Please give an exact transcription of the lines below, from the one that contains "device address of" to the very last, with no other lines.
####
(* ===== verification/GraphSlots.v ===== *)
(** * The graph slot pool

    Models [src/memory/graph_slots.cpp]: fixed slots cut from one device region
    and one pinned host buffer, leased for the length of a burst.  Pointers are
    addresses; the pinned host allocator is an argument giving the host and
    device address of the mapped buffer.  Leases are move-only in the source: a
    lease is its slot index and view, and [release] its destructor. *)

From Corelib Require Import ssreflect_rw.
From stdpp Require Import prelude gmap fin_maps list strings.
From S2P Require Import Prelude Backend Arena.
Open Scope Z_scope.
Open Scope quench_scope.

Definition kSubAlign : Z := 256.

(** This file's [align_up]: [(v + a - 1) / a * a]. *)
Definition align_up_div (v a : Z) : Z := (v +64 a -64 1) / a *64 a.

Definition kGraphSlotSampleScratchBytes : Z := 4 + 64 * (2 * 4 + 128 * (4 + 4)).
Definition kNumScalars : Z := 10.

Record GraphSlotCaps := mkCaps { max_steps : Z; penalty_slots : Z; stop_ids : Z }.

Record GraphSlotView := mkView {
  v_sample_scratch : Z;
  v_scalars : list Z;      (* position, context_len, ..., penalty_count *)
  v_stop_ids : Z;
  v_penalty_ring : Z;
  v_h_ring : Z; v_d_ring : Z;
  v_h_step_counter : Z; v_d_step_counter_mapped : Z;
  v_h_burst_done : Z; v_d_burst_done_mapped : Z;
  v_h_decode_scratch : Z
}.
####
* [Task solution]
    device address of the mapped buffer.  Leases are move-only in the source: a
    lease is its slot index and view, and [release] its destructor. *)

From Corelib Require Import ssreflect_rw.
From stdpp Require Import prelude gmap fin_maps list strings.
From S2P Require Import Prelude Backend Arena.
Open Scope Z_scope.
Open Scope quench_scope.

Definition kSubAlign : Z := 256.

(** This file's [align_up]: [(v + a - 1) / a * a]. *)
Definition align_up_div (v a : Z) : Z := (v +64 a -64 1) / a *64 a.

Definition kGraphSlotSampleScratchBytes : Z := 4 + 64 * (2 * 4 + 128 * (4 + 4)).
Definition kNumScalars : Z := 10.

Record GraphSlotCaps := mkCaps { max_steps : Z; penalty_slots : Z; stop_ids : Z }.

Record GraphSlotView := mkView {
  v_sample_scratch : Z;
  v_scalars : list Z;      (* position, context_len, ..., penalty_count *)
  v_stop_ids : Z;
  v_penalty_ring : Z;
  v_h_ring : Z; v_d_ring : Z;
  v_h_step_counter : Z; v_d_step_counter_mapped : Z;
  v_h_burst_done : Z; v_d_burst_done_mapped : Z;
  v_h_decode_scratch : Z
}.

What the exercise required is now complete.